Preparing Data for Modeling with scikit-learn

Jun 24, 2019 • 18 Minute Read

Introduction

Data preparation often takes eighty percent of the data scientist's time in a data science project, which emphasizes its importance in the machine learning life-cycle.

In this guide, you will learn the basics and implementation of several data preparation techniques, mentioned below:

Dealing with Incorrect Entries
Missing Value Treatment
Encoding Categorical Labels
Handling Outliers
Logarithmic Transformation
Standardization
Converting the Column Types

Data

In this guide, we will be using fictitious data of loan applicants which contains 600 observations and 10 variables, as described below:

Marital_status - Whether the applicant is married ("1") or not ("0").
Dependents - Number of dependents claimed by the applicant.
Is_graduate - Whether the applicant is a graduate ("1") or not ("0").
Income - Annual Income of the applicant (in hundreds of dollars).
Loan_amount - Loan amount (in hundreds of dollars) for which the application was submitted.
Term_months - Tenure of the loan (in months).
Credit_score - Whether the applicant's credit score was good ("1") or not ("0").
Age - The applicant’s age in years.
Sex - Whether the applicant is female (F) or male (M).
approval_status - Whether the loan application was approved ("1") or not ("0"). This is the dependent variable.

Let's start by loading the required libraries and modules.

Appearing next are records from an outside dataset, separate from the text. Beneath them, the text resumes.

(* ===== verification/SysLaws.v ===== *)
(** * What the system calls do ([kernel/syscall.c])

    User memory is a [window] of mapped pages that behaves like an array.  A
    call reads strings and buffers in it, and what it writes lies in it.  The
    theorems compose the laws of the components behind the dispatcher: the
    file system, the registry and the loader, the screen. *)
From S2P Require Import Prelude Disk Fat FatList Mem Pmm Vmm Str Dec Hex Vga Kbd Part Fs Uspace Elf ElfLoad Exec Volume Syscall.

(** ** Specification *)

(** The bytes [bs] lie at [a]. *)
Record holds_at (pml4 : Z) (st : vmm) (a : Z) (bs : list Z) : Prop := {
  ha_range : 0 <= a /\ a + Z.of_nat (length bs) < 2 ^ 64;
  ha_bytes i b : bs !! i = Some b -> kload pml4 st (a + Z.of_nat i) = Ok b
}.

Section emit.
Context (pml4 : Z) (st0 : vmm) (T : Vmm.tree) (R : Z -> Prop) (buf cap : Z).
Local Abbreviation stored_as := (stored pml4 st0).

(** An emitter: from a position inside the buffer it writes [s] there when it
    fits, and it never leaves the region. *)
Definition emits (e : Z -> vmm -> res (Z * vmm)) (s : str) : Prop := forall pos st f,
  0 <= pos -> pos + Z.of_nat (length s) <= cap -> stored_as st T R f ->
  exists st', e pos st = Ok (pos + Z.of_nat (length s), st') /\ stored_as st' T R (overlay f (buf + pos) s).

Definition pos_ok (pos : Z) : Prop := 0 <= pos <= cap \/ pos = NOPOS.

Definition emits_safe (e : Z -> vmm -> res (Z * vmm)) : Prop := forall pos st f,
  pos_ok pos -> stored_as st T R f -> exists pos' st' f', e pos st = Ok (pos', st') /\ pos_ok pos' /\ stored_as st' T R f'.
End emit.

(** The decimal text of a number, and two hexadecimal digits. *)
Definition dec_text (v : Z) : str := match dec_tmp v with Ok tmp => rev tmp | _ => [] end.
Definition hex_text (v : Z) : str :=
  [nth (Z.to_nat (Z.land (Z.shiftr v 4) 0xF)) hex_digits 0; nth (Z.to_nat (Z.land v 0xF)) hex_digits 0].

(** One line of the partition list. *)
Definition part_line (mnt i : Z) (p : part_t) : str :=
  dec_text i ++ (if i =? mnt then lit "* " else lit " ") ++ hex_text (type p) ++ lit " " ++ dec_text (lba p) ++
  lit " " ++ dec_text (sectors p) ++ [10].

Definition part_lines (mnt : Z) (ps : list part_t) : str := concat (imap (fun i p => part_line mnt (Z.of_nat i) p) ps).

(** Entries as [part_scan] reads them. *)
Definition parts_ok (t : table) : Prop := table_ok t /\ Forall part_ok (parts t).

(** The text of [SYS_MEMINFO]. *)
Definition mem_line (pm : pmm) : str :=
  lit "free: " ++ dec_text (pmm_free_kb pm) ++ lit " KB total: " ++ dec_text (pmm_total_kb pm) ++ lit " KB" ++ [10].

(** ** Lemmas: reading user memory *)

Lemma holds_cons pml4 st a b bs : holds_at pml4 st a (b :: bs) ->
  kload pml4 st a = Ok b /\ u64 (a + 1) = a + 1 /\ holds_at pml4 st (a + 1) bs.
Proof.
  intros [Hr Hb]. cbn [length] in Hr. change (2 ^ 64) with 18446744073709551616 in *. split; [|split].
  - specialize (Hb 0%nat b eq_refl). by rewrite Z.add_0_r in Hb.
  - apply u64_small. lia.
  - split; [change (2 ^ 64) with 18446744073709551616; lia|]. intros i c Hi. specialize (Hb (S i) c Hi).
    by replace (a + 1 + Z.of_nat i) with (a + Z.of_nat (S i)) by lia.
Qed.

Lemma scan_str_ok pml4 st s : cstr s -> forall cap a, holds_at pml4 st a (s ++ [0]) ->
  scan_str pml4 cap st a = Ok (if (length s <? cap)%nat then Some s else None).
Proof.
  induction 1 as [|c s Hc _ IH]; intros [|cap] a H; cbn [scan_str app length]; try done.
  - destruct (holds_cons _ _ _ _ _ H) as (-> & _). done.
  - destruct (holds_cons _ _ _ _ _ H) as (-> & -> & H'). cbn [mbind res_bind]. rewrite (proj2 (Z.eqb_neq c 0)) by lia.
    rewrite (IH cap _ H'). cbn [mbind res_bind mret res_ret].
    destruct (Nat.ltb_spec (length s) cap), (Nat.ltb_spec (S (length s)) (S cap)); done || lia.
Qed.

Lemma copy_str_ok pml4 st s cap a : cstr s -> a <> 0 -> holds_at pml4 st a (s ++ [0]) -> (length s < cap)%nat ->
  copy_str pml4 a cap st = Ok (Some s).
Proof.
  intros Hs Ha H Hl. unfold copy_str. rewrite (proj2 (Z.eqb_neq a 0) Ha), (proj2 (Nat.eqb_neq cap 0)) by lia. cbn [orb].
  rewrite (scan_str_ok _ _ _ Hs) by done. by rewrite (proj2 (Nat.ltb_lt _ _)).
Qed.

(** A string that does not end in time is refused. *)
Lemma scan_str_long pml4 st bs a : Forall (fun c => c <> 0) bs -> holds_at pml4 st a bs ->
  scan_str pml4 (length bs) st a = Ok None.
Proof.
  intros Hb. revert a. induction Hb as [|b bs Hb _ IH]; intros a H; [done|].
  cbn [scan_str length]. destruct (holds_cons _ _ _ _ _ H) as (-> & -> & H'). cbn [mbind res_bind].
  rewrite (proj2 (Z.eqb_neq b 0) Hb). by rewrite IH.
Qed.

Lemma copy_str_long pml4 st bs a : Forall (fun c => c <> 0) bs -> holds_at pml4 st a bs ->
  copy_str pml4 a (length bs) st = Ok None.
Proof. intros Hb H. unfold copy_str. destruct (_ || _); [done|]. by apply scan_str_long. Qed.

Lemma kload_bytes_ok pml4 st bs : forall a, holds_at pml4 st a bs -> kload_bytes pml4 (length bs) st a = Ok bs.
Proof.
  induction bs as [|b bs IH]; intros a H; cbn [kload_bytes length]; [done|].
  destruct (holds_cons _ _ _ _ _ H) as (-> & -> & H'). cbn [mbind res_bind]. by rewrite IH.
Qed.

Lemma kload_byte pml4 st a b : kload pml4 st a = Ok b -> is_byte b.
Proof. unfold kload. destruct (_ =? 0); [done|]. intros [= <-]. apply load8_byte. Qed.

Lemma holds_byte pml4 st a bs : holds_at pml4 st a bs -> Forall is_byte bs.
Proof. intros [_ H]. apply Forall_lookup_2. intros i b Hb. eapply kload_byte, H, Hb. Qed.

(** A region of a window holds what it holds. *)
Lemma window_holds pml4 st T R a n : window pml4 st T R -> (forall b, a <= b < a + Z.of_nat n -> R b) -> 0 <= a -> a + Z.of_nat n < 2 ^ 64 ->
  holds_at pml4 st a (map (kbyte pml4 st) (seqZ a (Z.of_nat n))).
Proof.
  intros Hw Hr H0 H1. split; [rewrite length_map, length_seqZ, Nat2Z.id; done|]. intros i b.
  rewrite list_lookup_fmap. destruct (seqZ a (Z.of_nat n) !! i) as [x|] eqn:E; [|done]. intros [= <-].
  apply lookup_seqZ in E as [-> Hi]. apply (kload_window _ _ _ _ _ Hw). apply Hr. lia.
Qed.

(** What is stored elsewhere leaves a string alone. *)
Lemma holds_stored pml4 st st' T R f a bs : stored pml4 st st' T R f -> window pml4 st T R -> holds_at pml4 st a bs ->
  (forall i, (i < length bs)%nat -> forall b, R b -> vmm_phys pml4 (vm_mem st) b <> vmm_phys pml4 (vm_mem st) (a + Z.of_nat i)) ->
  holds_at pml4 st' a bs.
Proof.
  intros (_ & _ & Hp & Ho & _) Hw [Hr Hb] Hd. split; [done|]. intros i b Hi. specialize (Hb i b Hi).
  unfold kload in *. rewrite Hp. destruct (_ =? 0); [done|]. rewrite Ho; [done|]. apply (Hd i). by apply lookup_lt_Some in Hi.
Qed.

(** ** Lemmas: the emitters *)

Lemma overlay_app f a s1 s2 b : overlay (overlay f a s1) (a + Z.of_nat (length s1)) s2 b = overlay f a (s1 ++ s2) b.
Proof.
  unfold overlay. rewrite length_app, Nat2Z.inj_add. repeat case_decide; try lia.
  - rewrite app_nth2 by lia. f_equal. lia.
  - by rewrite app_nth1 by lia.
Qed.

Lemma overlay_nil f a b : overlay f a [] b = f b.
Proof. unfold overlay. cbn [length]. by rewrite decide_False by lia. Qed.

Section emitters.
Context (pml4 : Z) (st0 : vmm) (T : Vmm.tree) (R : Z -> Prop) (buf cap : Z).
Context (Hw : window pml4 st0 T R) (Hcap : 0 <= buf /\ 0 <= cap < 2 ^ 32).
Local Abbreviation Emits := (emits pml4 st0 T R buf cap).
Local Abbreviation Safe := (emits_safe pml4 st0 T R cap).

Lemma emits_bind e1 e2 s1 s2 : Emits e1 s1 -> Emits e2 s2 ->
  Emits (fun pos st => '(pos, st) ← e1 pos st; e2 pos st) (s1 ++ s2).
Proof.
  intros H1 H2 pos st f Hp Hl Hs. rewrite length_app in Hl.
  destruct (H1 pos st f) as (st1 & -> & Hs1); [done|lia|done|]. cbn [mbind res_bind].
  destruct (H2 (pos + Z.of_nat (length s1)) st1 _ ltac:(lia) ltac:(lia) Hs1) as (st2 & -> & Hs2).
  exists st2. split; [rewrite length_app; do 2 f_equal; lia|]. eapply stored_ext; [exact Hs2|].
  intros b _. rewrite Z.add_assoc. apply overlay_app.
Qed.

Lemma safe_bind e1 e2 : Safe e1 -> Safe e2 -> Safe (fun pos st => '(pos, st) ← e1 pos st; e2 pos st).
Proof.
  intros H1 H2 pos st f Hp Hs. destruct (H1 pos st f Hp Hs) as (pos1 & st1 & f1 & -> & Hp1 & Hs1). cbn [mbind res_bind].
  by apply (H2 pos1 st1 f1).
Qed.

Lemma pos_step pos : 0 <= pos < cap -> u64 (pos + 1) = pos + 1 /\ pos_ok cap (pos + 1).
Proof. intros H. change (2 ^ 32) with 4294967296 in Hcap. rewrite u64_small by lia. split; [done|]. left. lia. Qed.

Lemma nopos_cap : cap < NOPOS.
Proof. unfold NOPOS. change (2 ^ 32) with 4294967296 in Hcap. change (2 ^ 64) with 18446744073709551616. lia. Qed.

(** One character inside the buffer. *)
Lemma put_char pos st f c : (forall b, buf <= b < buf + cap -> R b) -> 0 <= pos < cap -> is_byte c -> stored pml4 st0 st T R f ->
  u64 (buf + pos) = buf + pos /\
  exists st', kstore pml4 (buf + pos) c st = Ok st' /\ stored pml4 st0 st' T R (overlay f (buf + pos) [c]).
Proof.
  intros HR Hp Hc Hs. assert (R (buf + pos)) as Hin by (apply HR; lia). pose proof (win_range _ _ _ _ Hw _ Hin) as Hr.
  split; [apply u64_small; change (2 ^ 64) with 18446744073709551616 in Hr; lia|].
  destruct (kstore_ok pml4 st0 st T R f (buf + pos) c Hw Hs Hin Hc) as (st' & E & Hs'). exists st'. split; [done|].
  eapply stored_ext; [exact Hs'|]. intros b _. cbv beta. unfold overlay. cbn [length]. repeat case_decide; try lia; try done.
  subst b. by rewrite Z.sub_diag.
Qed.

      # Import required libraries
import pandas as pd
import numpy as np
import matplotlib.pyplot as plt
import seaborn as sns
%matplotlib inline
 
# Import necessary modules
from sklearn.linear_model import LogisticRegression
from sklearn.model_selection import train_test_split 
from sklearn.metrics import confusion_matrix, classification_report
    

Reading the Data and Performing Basic Data Checks

The first line of code below reads in the data as a pandas dataframe, while the second line prints the shape - 600 observations of 10 variables. The third line gives the summary statistics of the variables.

      # Load data
dat2 = pd.read_csv("data_prep.csv")
print(dat2.shape)
dat2.describe()
    

Output:

      (600, 10)
 
|   	   | Marital_status  	| Dependents    | Is_graduate 	| Income    	 	| Loan_amount   | Term_months 	| Credit_score  	| approval_status 	| Age         	|
|-------   |---------------- 	|------------   |------------- |--------------- |------------- |-------------  |-------------- |-----------------	|------------  |
| count    | 600.000000 	 	| 598.000000    | 599.000000  	| 600.000000	 	| 600.000000    | 600.00000   	| 600.000000    	| 600.000000  		| 600.000000  	|
| mean     | 0.651667   	 	| 0.730769      | 2.449082     	| 7210.720000   | 161.571667  	| 367.10000    	| 0.788333 	 | 0.686667    	 	| 51.766667     |
| std      | 0.476840   	 	| 0.997194      | 40.788143   	| 8224.445086    	| 93.467598     | 63.40892	 	| 0.408831 	 | 0.464236    	 	| 21.240704     |
| min      | 0.000000   	 	| 0.000000      | 0.000000     	| 200.000000	 | 10.000000   	| 36.00000     	| 0.000000 	 | 0.000000    	 	| 0.000000      |
| 25%      | 0.000000   	 	| 0.000000      | 1.000000     	| 3832.500000   | 111.000000  	| 384.00000    	| 1.000000 	 | 0.000000    	 	| 36.000000     |
| 50%      | 1.000000   	 	| 0.000000      | 1.000000     	| 5075.000000   | 140.000000  	| 384.00000    	| 1.000000 	 | 1.000000    	 	| 51.000000     |
| 75%      | 1.000000   	 	| 1.000000      | 1.000000     	| 7641.500000   | 180.500000  	| 384.00000    	| 1.000000 	 | 1.000000    	 	| 64.000000     |
| max      | 1.000000   	 	| 3.000000      | 999.000000  	| 108000.000000  	| 778.000000    | 504.00000   	| 1.000000 	 	| 1.000000    		| 200.000000  	|
    

Dealing with Incorrect Entries

The above output shows that the variable 'Age' has minimum and maximum values of 0 and 200, respectively. Also, the variable 'Is_graduate' has a maximum value of 999, instead of the binary values of '0' and '1'. These entries are incorrect and needs correction. One approach would be to delete these records but instead, we will treat these records as missing values and replace them with a measure of central tendency - i.e., mean, median, or mode.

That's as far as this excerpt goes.